### Task objective
Lines from the line with "Lemma NoDup_set k" to the line with "unfold datetime_ok; simpl. clearbody r." in the entries below, and only those, must be output exactly, with both ends included.
Top of Records for the task
Lemma lookup_Some_In k v l : lookup k l = Some v -> In (k, v) l.
Proof.
  induction l as [|[k' v'] t IH]; simpl; [discriminate|].
  destruct (lookup k t) eqn:E.
  - intros [= <-]. right. now apply IH.
  - destruct (String.eqb_spec k' k) as [->|ne]; [|discriminate].
    intros [= <-]. now left.
Qed.

Lemma keys_set k v o :
  keys (set k v o) = if in_dec string_dec k (keys o) then keys o
                     else (keys o ++ [k])%list.
Proof.
  induction o as [|[k' v'] t IH]; [reflexivity|].
  cbn [set]. destruct (String.eqb_spec k' k) as [->|ne].
  - destruct (in_dec string_dec k (keys ((k, v') :: t))) as [i|n].
    + reflexivity.
    + exfalso. apply n. now left.
  - change (keys ((k', v') :: set k v t)) with (k' :: keys (set k v t)).
    rewrite IH.
    destruct (in_dec string_dec k (keys t)) as [i|n];
      destruct (in_dec string_dec k (keys ((k', v') :: t))) as [i'|n'].
    + reflexivity.
    + exfalso. apply n'. now right.
    + exfalso. destruct i' as [e|i']; [now apply ne|now apply n].
    + reflexivity.
Qed.

Lemma NoDup_set k v o : NoDup (keys o) -> NoDup (keys (set k v o)).
Proof.
  intros H. rewrite keys_set.
  destruct (in_dec string_dec k (keys o)) as [i|n]; [exact H|].
  apply NoDup_app; [exact H|constructor; [intros []|constructor]|].
  intros x Hx [<-|[]]. contradiction.
Qed.
Lemma localtime_in_range (t : Z) :
  in_datetime_range (t + utcoffset t) = true ->
  exists a, localtime utcoffset t = Ok a /\ datetime_ok a.
Proof.
  unfold in_datetime_range, localtime. intros H.
  apply andb_prop in H as [Hlo Hhi].
  apply Z.leb_le in Hlo, Hhi.
  set (s := t + utcoffset t) in *.
  pose proof (Z.div_mod s 86400 ltac:(lia)) as Es.
  pose proof (Z.mod_pos_bound s 86400 ltac:(lia)) as Bs.
  set (days := s / 86400) in *. set (r := s mod 86400) in *.
  assert (Hord : 1 <= days + 719163 <= 3652059) by lia.
  pose proof (ord2ymd_bounds _ Hord) as Hb.
  destruct (ord2ymd (days + 719163)) as [[y m] d].
  destruct Hb as (Hy & Hm & Hd).
  destruct (Z.leb_spec MINYEAR y); [|lia].
  destruct (Z.leb_spec y MAXYEAR); [|lia].
  simpl. eexists; split; [reflexivity|].
  unfold datetime_ok; simpl. clearbody r.
  pose proof (Z.div_mod r 3600 ltac:(lia)).
  pose proof (Z.mod_pos_bound r 3600 ltac:(lia)).
  pose proof (Z.div_mod (r mod 3600) 60 ltac:(lia)).
  pose proof (Z.mod_pos_bound (r mod 3600) 60 ltac:(lia)).
  pose proof (Z.mod_pos_bound r 60 ltac:(lia)).
  repeat split; try lia.
Qed.

Lemma localtime_out_of_range (t : Z) :
  in_datetime_range (t + utcoffset t) = false ->
  localtime utcoffset t = Err TimestampError.
Proof.
  unfold in_datetime_range, localtime. intros H.
  set (s := t + utcoffset t) in *.
  pose proof (Z.div_mod s 86400 ltac:(lia)) as Es.
  pose proof (Z.mod_pos_bound s 86400 ltac:(lia)) as Bs.
  set (days := s / 86400) in *. set (r := s mod 86400) in *.
  assert (Hord : days + 719163 < 1 \/ 3652059 < days + 719163).
  { apply andb_false_iff in H as [H|H]; apply Z.leb_gt in H; lia. }
  pose proof (ord2ymd_year_outside _ Hord) as Hy.
  destruct (ord2ymd (days + 719163)) as [[y m] d].
  destruct (Z.leb_spec MINYEAR y); simpl; [|reflexivity].
  destruct (Z.leb_spec y MAXYEAR); simpl; [lia | reflexivity].
Qed.

Lemma localtime_year_1000 (t : Z) (a : datetime) :
  -30610224000 <= t + utcoffset t ->
  localtime utcoffset t = Ok a -> 1000 <= dt_year a.
Proof.
  unfold localtime. intros Hlo.
  set (s := t + utcoffset t) in *.
  pose proof (Z.div_mod s 86400 ltac:(lia)) as Es.
  pose proof (Z.mod_pos_bound s 86400 ltac:(lia)) as Bs.
  set (days := s / 86400) in *. set (r := s mod 86400) in *.
  destruct (Z_le_gt_dec (days + 719163) 3652059) as [Hhi|Hhi].
  - pose proof (ord2ymd_year_1000 (days + 719163) ltac:(lia)) as Hy.
    destruct (ord2ymd (days + 719163)) as [[y m] d].
    destruct ((MINYEAR <=? y) && (y <=? MAXYEAR)); [|discriminate].
    intros H; injection H as <-. exact Hy.
  - pose proof (ord2ymd_year_outside (days + 719163) ltac:(lia)) as Hy.
    destruct (ord2ymd (days + 719163)) as [[y m] d].
    destruct (Z.leb_spec MINYEAR y); simpl; [|discriminate].
    destruct (Z.leb_spec y MAXYEAR); simpl; [lia | discriminate].
Qed.

Lemma fromtimestamp_representable (t : Z) :
  representable utcoffset t = true ->
  exists a, fromtimestamp_seconds utcoffset t = Ok a /\ datetime_ok a.
Proof.
  unfold representable, fromtimestamp_seconds. intros H.
  apply andb_prop in H as [H1 H2].
  apply localtime_in_range in H1 as (a & -> & Ha).
  apply localtime_in_range in H2 as (a' & -> & _).
  simpl. eauto.
Qed.
(** X19.  The route passes through its anchors: every anchor whose leg
    [connect_simple] could plan (a non-empty vertex list) is a vertex of the
    accumulated path, and so is the lead-out point when the final leg could
    be planned. *)
Theorem make_visits_anchors (K : Type) (components : list bounds)
    (avoid_collision : bool)
    (meander_start_point meander_end_point : QRoutePoint)
    (get_tip : option (list point) -> QRoutePoint) (anchors : list (K * point)) :
  direction meander_start_point <> None ->
  (forall pts, direction (get_tip pts) <> None) ->
  exists r pts,
    make components avoid_collision meander_start_point meander_end_point
         get_tip anchors = Ret r /\
    intermediate_pts r = Some pts /\
    (forall c, In c (calls r) -> leg_vertices c <> [] ->
               In (position (leg_end c)) pts) /\
    (forall k coord, In (k, coord) anchors ->
       exists c, In c (calls r) /\ leg_end c = anchor_point coord /\
                 (leg_vertices c = [] \/ In coord pts)).
Proof.
  intros Hs Ht.
  destruct (make_trace components avoid_collision meander_start_point
              meander_end_point get_tip Hs Ht anchors)
    as (st & leg & E & Hends & _ & _ & Hg & _).
  cbv zeta in E. eexists. eexists. split; [exact E|]. split; [reflexivity|].
  simpl calls.
  assert (V : forall c,
    In c (calls st ++ [mkLegCall (get_tip (intermediate_pts st)) meander_end_point leg]) ->
    leg_vertices c <> [] ->
    In (position (leg_end c))
       (placed (calls st ++ [mkLegCall (get_tip (intermediate_pts st)) meander_end_point leg]))).
  { intros c Hc Hne.
    rewrite Forall_forall in Hg.
    destruct (genuine_contribution _ _ c (Hg c Hc) Hne) as (before & Eb).
    apply (placed_In _ c); [exact Hc|].
    rewrite Eb. apply in_or_app. right. left. reflexivity. }
  split; [exact V|].
  intros k coord Hin.
  assert (Hex : In (anchor_point coord) (map leg_end (calls st))).
  { rewrite Hends. apply (in_map (fun kp => anchor_point (snd kp)) _ (k, coord)).
    exact Hin. }
  apply in_map_iff in Hex. destruct Hex as (c & Hce & Hc).
  exists c. split; [apply in_or_app; left; exact Hc|]. split; [exact Hce|].
  destruct (leg_vertices c) as [|v vs] eqn:Hv; [left; reflexivity|right].
  assert (X : In (position (leg_end c))
                (placed (calls st ++ [mkLegCall (get_tip (intermediate_pts st))
                                                meander_end_point leg]))).
  { apply V; [apply in_or_app; left; exact Hc | rewrite Hv; discriminate]. }
  rewrite Hce in X. exact X.
Qed.

Lemma make_visits_anchors_witness :
  exists r pts,
    make [] false (mkQRoutePoint (0, 0) (Some (1, 0)))
      (mkQRoutePoint (5, 5) (Some (0, -1)))
      (tip_of (mkQRoutePoint (0, 0) (Some (1, 0))))
      [(1%nat, (2, 0)); (2%nat, (2, 3))] = Ret r /\
    intermediate_pts r = Some pts /\ In (2, 3) pts.
Proof.
  destruct (make_visits_anchors nat [] false (mkQRoutePoint (0, 0) (Some (1, 0)))
              (mkQRoutePoint (5, 5) (Some (0, -1)))
              (tip_of (mkQRoutePoint (0, 0) (Some (1, 0))))
              [(1%nat, (2, 0)); (2%nat, (2, 3))])
    as (r & pts & Hr & Hp & _ & _).
  - simpl. discriminate.
  - intros [[|p rest]|]; simpl; discriminate.
  - exists r, pts. split; [exact Hr|]. split; [exact Hp|].
    vm_compute in Hr. injection Hr as <-. simpl in Hp. injection Hp as <-.
    simpl. auto.
Defined.

Lemma genuine_length (components : list bounds) (ac : bool) (c : leg_call) :
  genuine components ac c -> (length (contribution c) <= 3)%nat.
Proof.
  intros [E _]. unfold contribution.
  destruct (leg_start c) as [s [sd|]] eqn:Hs; destruct (leg_end c) as [e ed].
  - destruct (leg_vertices c) as [|p l'] eqn:Hl; [simpl; lia|].
    assert (S : sound_leg components ac sd ed s e (p :: l'))
      by (apply connect_simple_sound; [exact E|discriminate]).
    destruct S as (_ & _ & _ & _ & S1 & S2).
    destruct (Qeq_bool (fst s) (fst e) || Qeq_bool (snd s) (snd e)) eqn:C.
    + apply collinear_iff in C. specialize (S1 C). simpl in *. lia.
    + apply not_collinear_iff in C. destruct (S2 C) as [_ [L|L]]; simpl in *; lia.
  - rewrite connect_simple_undirected in E; [discriminate|reflexivity].
Qed.

Lemma placed_length (components : list bounds) (ac : bool) (cs : list leg_call) :
  Forall (genuine components ac) cs ->
  (length (placed cs) <= 3 * length cs)%nat.
Proof.
  unfold placed. induction 1 as [|c cs Hc _ IH]; simpl; [lia|].
  rewrite length_app. pose proof (genuine_length _ _ c Hc). lia.
Qed.

(** X20.  A route through N anchors has at most 3 (N + 1) vertices after
    the lead-in point: every leg contributes at most three. *)
Theorem make_vertex_bound (K : Type) (components : list bounds)
    (avoid_collision : bool)
    (meander_start_point meander_end_point : QRoutePoint)
    (get_tip : option (list point) -> QRoutePoint) (anchors : list (K * point)) :
  direction meander_start_point <> None ->
  (forall pts, direction (get_tip pts) <> None) ->
  exists r pts,
    make components avoid_collision meander_start_point meander_end_point
         get_tip anchors = Ret r /\
    intermediate_pts r = Some pts /\
    (length pts <= 3 * (length anchors + 1))%nat.
Proof.
  intros Hs Ht.
  destruct (make_trace components avoid_collision meander_start_point
              meander_end_point get_tip Hs Ht anchors)
    as (st & leg & E & Hends & _ & _ & Hg & _).
  cbv zeta in E. eexists. eexists. split; [exact E|]. split; [reflexivity|].
  pose proof (placed_length _ _ _ Hg) as L.
  rewrite length_app in L. simpl in L.
  apply (f_equal (@length _)) in Hends. rewrite !length_map in Hends.
  rewrite Hends in L. exact L.
Qed.

Lemma make_vertex_bound_witness :
  exists r pts,
    make [] false (mkQRoutePoint (0, 0) (Some (1, 0)))
      (mkQRoutePoint (5, 5) (Some (0, -1)))
      (tip_of (mkQRoutePoint (0, 0) (Some (1, 0))))
      [(1%nat, (2, 0)); (2%nat, (2, 3))] = Ret r /\
    intermediate_pts r = Some pts /\ (length pts <= 9)%nat.
Proof.
  apply (make_vertex_bound nat [] false (mkQRoutePoint (0, 0) (Some (1, 0)))
              (mkQRoutePoint (5, 5) (Some (0, -1)))
              (tip_of (mkQRoutePoint (0, 0) (Some (1, 0))))
              [(1%nat, (2, 0)); (2%nat, (2, 3))]).
  - simpl. discriminate.
  - intros [[|p rest]|]; simpl; discriminate.
Defined.

(** X21.  A leg from a point to itself is the two-vertex path [[p, p]],
    whatever the directions and the obstacles: the path holds the same
    point twice. *)
Theorem connect_simple_same_point (components : list bounds) (ac : bool)
    (p sd : point) (ed : option point) :
  connect_simple components ac (mkQRoutePoint p (Some sd)) (mkQRoutePoint p ed)
  = Ret [p; p].
Proof.
  rewrite connect_simple_straight
    by (rewrite Qeq_bool_refl; reflexivity).
  assert (Z : forall u v : point, dot u (vsub p p) == 0 /\ dot (vsub p p) v == 0).
  { intros u v. unfold dot, vsub. simpl. split; ring. }
  assert (A : Qge_bool (dot sd (vsub p p)) 0 = true).
  { apply Qge_bool_iff. destruct (Z sd sd) as [-> _]. lra. }
  assert (B : none_or ed (fun u => Qle_bool (dot (vsub p p) u) 0) = true).
  { apply toward_le. intros u _. destruct (Z u u) as [_ ->]. lra. }
  rewrite A, B. reflexivity.
Qed.

(** X22.  For two ends that share a coordinate, [connect_simple] returns
    the straight path or nothing, and the straight path exactly when the
    start direction does not oppose [end - start] and the end direction, if
    any, does not follow it. *)
Theorem connect_simple_collinear_exact (components : list bounds) (ac : bool)
    (s sd e : point) (ed : option point) :
  collinear s e ->
  let leg := connect_simple components ac (mkQRoutePoint s (Some sd))
                            (mkQRoutePoint e ed) in
  (leg = Ret [s; e] \/ leg = Ret []) /\
  (leg = Ret [s; e] <->
   0 <= dot sd (vsub e s) /\
   forall u, ed = Some u -> dot (vsub e s) u <= 0).
Proof.
  intros C. cbv zeta. apply collinear_iff in C.
  rewrite (connect_simple_straight _ _ _ _ _ _ C).
  rewrite <- Qge_bool_iff, <- toward_le, <- andb_true_iff.
  destruct (_ && _); split; auto; split; auto; discriminate.
Qed.
(** X10. [initializeRedis] never exits the process, and throws only what
    [createClient] throws.  Without REDIS_HOST or REDIS_PORT it prints one
    warning and leaves [redisClient] undefined.  Otherwise it creates the
    client with the URL built from the variables and calls [connect]; a
    rejected [connect] is caught, so the routine returns all the same.  It
    never touches the pool, the table or the Redis keys. *)
Theorem initializeRedis_outcome env h :
  let r := initializeRedis env h in
  (forall code, fst r <> Exited code) /\
  (forall e,
     fst r = Thrown e <->
     redis_configured h /\ createClient_throws env = Some e) /\
  (~ redis_configured h ->
   r = (Returned tt,
        mkHost (process_env h) (database_exists h) (table_exists h) (world h)
               (initialConnection h) (listening h)
               (boot_journal h ++
                  [console level_warn
                     (js "Missing REDIS_HOST or REDIS_PORT. Redis caching will be disabled.")
                     None]))) /\
  (redis_configured h ->
   createClient_throws env = None ->
   fst r = Returned tt /\
   redisClient (world (snd r)) =
     Some (match connect_rejects env with
           | None => true
           | Some _ => open_after_failed_connect env
           end) /\
   In (redis_createClient
         (redis_url (process_env h !! js "REDIS_HOST")
                    (process_env h !! js "REDIS_PORT")
                    (process_env h !! js "REDIS_PASSWORD")))
      (boot_journal (snd r))) /\
  dbPool (world (snd r)) = dbPool (world h) /\
  messages (world (snd r)) = messages (world h) /\
  redis (world (snd r)) = redis (world h) /\
  listening (snd r) = listening h.
Proof.
  intros r. subst r. open_host h env. boot.
  destruct (unset (vars !! js "REDIS_HOST")), (unset (vars !! js "REDIS_PORT"));
    cbn [orb]; boot;
    try (split; [discriminate|];
         split; [intros err; split; [discriminate | intros [[? ?] _]; discriminate]|];
         split; [reflexivity|];
         split; [intros [? ?]; discriminate|]; repeat split; reflexivity).
  destruct createClient_r as [e0|]; boot.
  - split; [discriminate|].
    split; [intros err; split; [intros [= ->]; auto | intros [_ [= ->]]; reflexivity]|].
    split; [intros H; destruct H; auto|].
    split; [discriminate|]. repeat split; reflexivity.
  - destruct connect_r; boot;
      (split; [discriminate|]);
      (split; [intros err; split; [discriminate | intros [_ ?]; discriminate]|]);
      (split; [intros H; destruct H; auto|]);
      (split; [intros _ _; split; [reflexivity | split; [reflexivity|]];
               rewrite !in_app_iff; cbn [In]; auto 10|]);
      repeat split; reflexivity.
Qed.

Lemma redis_ok_same_env env h h' :
  process_env h' = process_env h -> redis_ok env h' <-> redis_ok env h.
Proof. unfold redis_ok, redis_configured. intros ->. reflexivity. Qed.

(** [startServer] reaches [app.listen] only through an [initializeMySQL]
    that returned. *)
Lemma startServer_cases env h :
  listening h = false ->
  let r := startServer env h in
  (listening (snd r) = true <->
   mysql_ok env h /\ redis_ok env h /\ listen_fails env = None) /\
  (listening (snd r) = true ->
   fst r = Returned tt /\
   dbPool (world (snd r)) = true /\
   table_exists (snd r) = true).
Proof.
  intros Hoff r. subst r. unfold startServer, and_then.
  destruct (initializeMySQL_cases env h)
    as [[Hmysql (h1 & -> & Hpool & _ & Htable & Henv1 & Hl1)]
       | [Hmysql (h1 & -> & _ & Hl1)]].
  2:{ cbn [snd fst]. rewrite Hl1, Hoff. split; [|discriminate].
      split; [discriminate | intros [? _]; contradiction]. }
  pose proof (redis_ok_same_env env h h1 Henv1) as Hsame.
  destruct (initializeRedis_cases env h1)
    as [[Hredis (h2 & -> & Hpool2 & _ & _ & _ & _ & Htable2 & _ & Hl2)]
       | [Hredis (e & h2 & -> & _ & Hl2)]].
  2:{ cbn [snd fst]. rewrite Hl2, Hl1, Hoff. split; [|discriminate].
      split; [discriminate|]. intros (_ & Hr & _). exfalso. apply Hredis, Hsame, Hr. }
  apply Hsame in Hredis.
  destruct h2 as [vars2 database2 table2 [pool2 rows2 next2 client2 keys2 past2]
                  connection2 listens2 printed2].
  cbn in Hl2, Hpool2, Htable2.
  rewrite Hl1, Hoff in Hl2. rewrite Hpool in Hpool2. rewrite Htable in Htable2.
  subst.
  destruct env as [createConnection_r create_database_r end_r createPool_r
                   create_table_r end_again_r createClient_r connect_r
                   open_after [e|]];
    boot.
  - split; [|discriminate].
    split; [discriminate | intros (_ & _ & ?); discriminate].
  - split; [|intros _; repeat split].
    split; [|reflexivity].
    intros _. split; [exact Hmysql | split; [exact Hredis | reflexivity]].
Qed.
Bottom of Records for the task
### Answer section
Lemma NoDup_set k v o : NoDup (keys o) -> NoDup (keys (set k v o)).
Proof.
  intros H. rewrite keys_set.
  destruct (in_dec string_dec k (keys o)) as [i|n]; [exact H|].
  apply NoDup_app; [exact H|constructor; [intros []|constructor]|].
  intros x Hx [<-|[]]. contradiction.
Qed.
Lemma localtime_in_range (t : Z) :
  in_datetime_range (t + utcoffset t) = true ->
  exists a, localtime utcoffset t = Ok a /\ datetime_ok a.
Proof.
  unfold in_datetime_range, localtime. intros H.
  apply andb_prop in H as [Hlo Hhi].
  apply Z.leb_le in Hlo, Hhi.
  set (s := t + utcoffset t) in *.
  pose proof (Z.div_mod s 86400 ltac:(lia)) as Es.
  pose proof (Z.mod_pos_bound s 86400 ltac:(lia)) as Bs.
  set (days := s / 86400) in *. set (r := s mod 86400) in *.
  assert (Hord : 1 <= days + 719163 <= 3652059) by lia.
  pose proof (ord2ymd_bounds _ Hord) as Hb.
  destruct (ord2ymd (days + 719163)) as [[y m] d].
  destruct Hb as (Hy & Hm & Hd).
  destruct (Z.leb_spec MINYEAR y); [|lia].
  destruct (Z.leb_spec y MAXYEAR); [|lia].
  simpl. eexists; split; [reflexivity|].
  unfold datetime_ok; simpl. clearbody r.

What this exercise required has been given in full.